(** The retention rule: the head and the unresolved tips with their owning
    full, the newest fulls, and the newest diffs of each of those. *)
Definition should_keep (head : option Uuid) (r : Retention) (referenced losers : list Uuid)
    vers i : Prop :=
  (∃ v, vers !! i = Some v ∧ is_protected head referenced losers v = true) ∨
  (∃ j w, vers !! j = Some w ∧ is_protected head referenced losers w = true ∧
          owning vers !! j = Some (Some i)) ∨
  i ∈ newest (full r) (full_idxs vers) ∨
  (∃ f, f ∈ newest (full r) (full_idxs vers) ∧ i ∈ newest (diff_per_full r) (diffs_of vers f)).

Lemma set_all_length idxs keep : length (set_all idxs keep) = length keep.
Proof.
  unfold set_all. revert keep. induction idxs as [|i idxs IH]; intros; simpl; [done|].
  by rewrite IH, length_insert.
Qed.

Lemma set_all_app l1 l2 keep : set_all (l1 ++ l2) keep = set_all l2 (set_all l1 keep).
Proof. apply foldl_app. Qed.

Lemma set_all_lookup idxs keep i b :
  keep !! i = Some b → set_all idxs keep !! i = Some (b || bool_decide (i ∈ idxs)).
Proof.
  revert keep b. induction idxs as [|j idxs IH]; intros keep b Hi.
  - change (set_all [] keep) with keep. rewrite (bool_decide_eq_false_2 (i ∈ [])) by apply not_elem_of_nil. by rewrite orb_false_r.
  - change (set_all (j :: idxs) keep) with (set_all idxs (<[j := true]> keep)).
    destruct (decide (i = j)) as [->|Hne].
    + rewrite (IH _ true); [|apply list_lookup_insert_eq; by eapply lookup_lt_Some].
      rewrite (bool_decide_eq_true_2 (j ∈ j :: idxs)) by apply list_elem_of_here.
      by rewrite orb_true_r.
    + rewrite (IH _ b); [|by rewrite list_lookup_insert_ne].
      do 2 f_equal. apply bool_decide_ext. rewrite elem_of_cons. split; [by right|by intros [?|?]].
Qed.

Lemma foldl_set_all {X} (g : X → list nat) l keep :
  foldl (λ k x, set_all (g x) k) keep l = set_all (concat (map g l)) keep.
Proof.
  revert keep. induction l as [|x l IH]; intros; simpl; [done|]. by rewrite IH, set_all_app.
Qed.

Definition protect_idxs head referenced losers (own : list (option nat)) (iv : nat * GcVersion)
    : list nat :=
  let '(i, v) := iv in
  if is_protected head referenced losers v then
    match own !! i with Some (Some f) => [i; f] | _ => [i] end
  else [].

Definition diff_idxs (r : Retention) (kept : list nat) (fg : nat * list nat) : list nat :=
  let '(f, group) := fg in
  if bool_decide (f ∈ kept) then newest (diff_per_full r) group else [].

Lemma keep_mask_set_all head r referenced losers vers :
  keep_mask head r referenced losers vers =
  set_all (concat (map (protect_idxs head referenced losers (owning vers)) (enumerate vers)) ++
           kept_fulls r vers ++
           concat (map (diff_idxs r (kept_fulls r vers))
                     (map_to_list (diffs_by_full vers (owning vers)))))
    (replicate (length vers) false).
Proof.
  unfold keep_mask. rewrite !set_all_app, <- !foldl_set_all.
  assert (H1 : ∀ l k, foldl (protect_step head referenced losers (owning vers)) k l =
            foldl (λ k x, set_all (protect_idxs head referenced losers (owning vers) x) k) k l).
  { intros l. induction l as [|[i v] l IH]; intros k; simpl; [done|]. rewrite IH. f_equal.
    destruct (is_protected head referenced losers v); [|done].
    by destruct (owning vers !! i) as [[f|]|]. }
  rewrite H1.
  assert (H2 : ∀ l k, foldl (keep_diffs r (kept_fulls r vers)) k l =
            foldl (λ k x, set_all (diff_idxs r (kept_fulls r vers) x) k) k l).
  { intros l. induction l as [|[f g] l IH]; intros k; simpl; [done|]. rewrite IH. f_equal.
    unfold newest, saturating_sub. by destruct (bool_decide _). }
  by rewrite H2.
Qed.

Lemma keep_mask_length head r referenced losers vers :
  length (keep_mask head r referenced losers vers) = length vers.
Proof. by rewrite keep_mask_set_all, set_all_length, length_replicate. Qed.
■ ■ ■ ■
▶ [DIRECTIONS]: Above are the entries. Quote exactly the lines from the one bearing "if bool_decide (f" through the one bearing "assert (H1 : ∀".

▶ [RESPONSE TO THE EXERCISE]:
  if bool_decide (f ∈ kept) then newest (diff_per_full r) group else [].

Lemma keep_mask_set_all head r referenced losers vers :
  keep_mask head r referenced losers vers =
  set_all (concat (map (protect_idxs head referenced losers (owning vers)) (enumerate vers)) ++
           kept_fulls r vers ++
           concat (map (diff_idxs r (kept_fulls r vers))
                     (map_to_list (diffs_by_full vers (owning vers)))))
    (replicate (length vers) false).
Proof.
  unfold keep_mask. rewrite !set_all_app, <- !foldl_set_all.
  assert (H1 : ∀ l k, foldl (protect_step head referenced losers (owning vers)) k l =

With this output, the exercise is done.